The founder of Teach To Sleep and a mum of two young children, who are 18 months apart. Sarah has worked in education for over 15 years as a primary teacher and a senior lecturer in primary education. Two years ago, Sarah retrained to become an infant sleep consultant.
One of the things I am really passionate about is dispelling common myths around infant sleep and empowering parents to trust their instincts. As a parent when our baby is struggling to fall asleep or get back to sleep, we naturally want to help them, but should we?!
So should we be helping our babies to fall asleep or are we creating bad habits?
We often hear that babies need to learn to self-soothe in order to be able to sleep independently. That they do this by “being left alone to work out how to fall asleep by themselves”. Which essentially involves crying until they eventually fall asleep through exhaustion. This makes no sense to me. Infants are unable to learn when they are dysregulated and alone. They learn and thrive when their needs are met and they feel safe and secure.
There are many ways we can support our babies to fall asleep, such as feeding, rocking, and cuddling; all of which help to prevent babies from becoming overtired and enable them to fall asleep feeling safe and secure. This is what lays the solid foundations for sleep
But what about using things like soothers? Do they help or hinder sleep?
Soothers provide sensory input and soothing mechanisms which can be great for calming down, especially during bedtime when babies are often overtired and overstimulated. The sucking motion calms and relaxes babies, encouraging the onset of sleep. Not only can soothers help babies to fall asleep but they can also help babies transition through sleep cycles. MAM found that 87 % of parents who took part in their research believe the soother helped their child to improve their own ability to self-soothe and sleep better.
Research in 2005 by Fern Hauck, an associate professor of family medicine found that soothers can help to reduce SIDS when they are used specifically during sleep times.
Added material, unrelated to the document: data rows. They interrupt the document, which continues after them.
(** * gcloud-go-mcp: the command builder and executor of [internal/executor]

    A shallow embedding of [executor.go] and [output.go].  Go strings are
    byte strings and are modelled by [string] (a list of 8-bit characters);
    the two [map] fields of the builder are finite maps ([gmap]); slices are
    lists.  A builder is mutated in place through a pointer and every
    mutator returns that same pointer, so a mutator is a function from
    builder state to builder state.

    Go leaves the iteration order of [range] over a map unspecified.  The
    two loops of [Build] that range over a map therefore take the order in
    which the entries are visited as an input ([BuildWith]); any
    permutation of the map's entries is a possible order ([Builds]). *)

From Stdlib Require Import Ascii NArith Lia.
From stdpp Require Import base option list gmap fin_maps strings.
The research also highlights the importance of waiting until breastfeeding has been well established before introducing a soother, which can be up to 3-6 weeks.
Are there any soothers you recommend?
Not all babies will take a soother but if they do, MAM Soothers can provide your baby with maximum comfort, thanks to the SkinSoft™ silicone teats which have a 94% acceptance rate. They have also been developed in close collaboration with designers and orthodontists so are well worth a try.
MAM also have Night soothers which glow in the dark. Allowing you to find the soother with little disturbance if needed or for your little one to locate themselves when they are a bit older.
What is your final piece of advice for parents?
When it comes to supporting your baby with sleep, I am all for it! Trust your instincts and trust your baby, I promise you that you won’t regret it.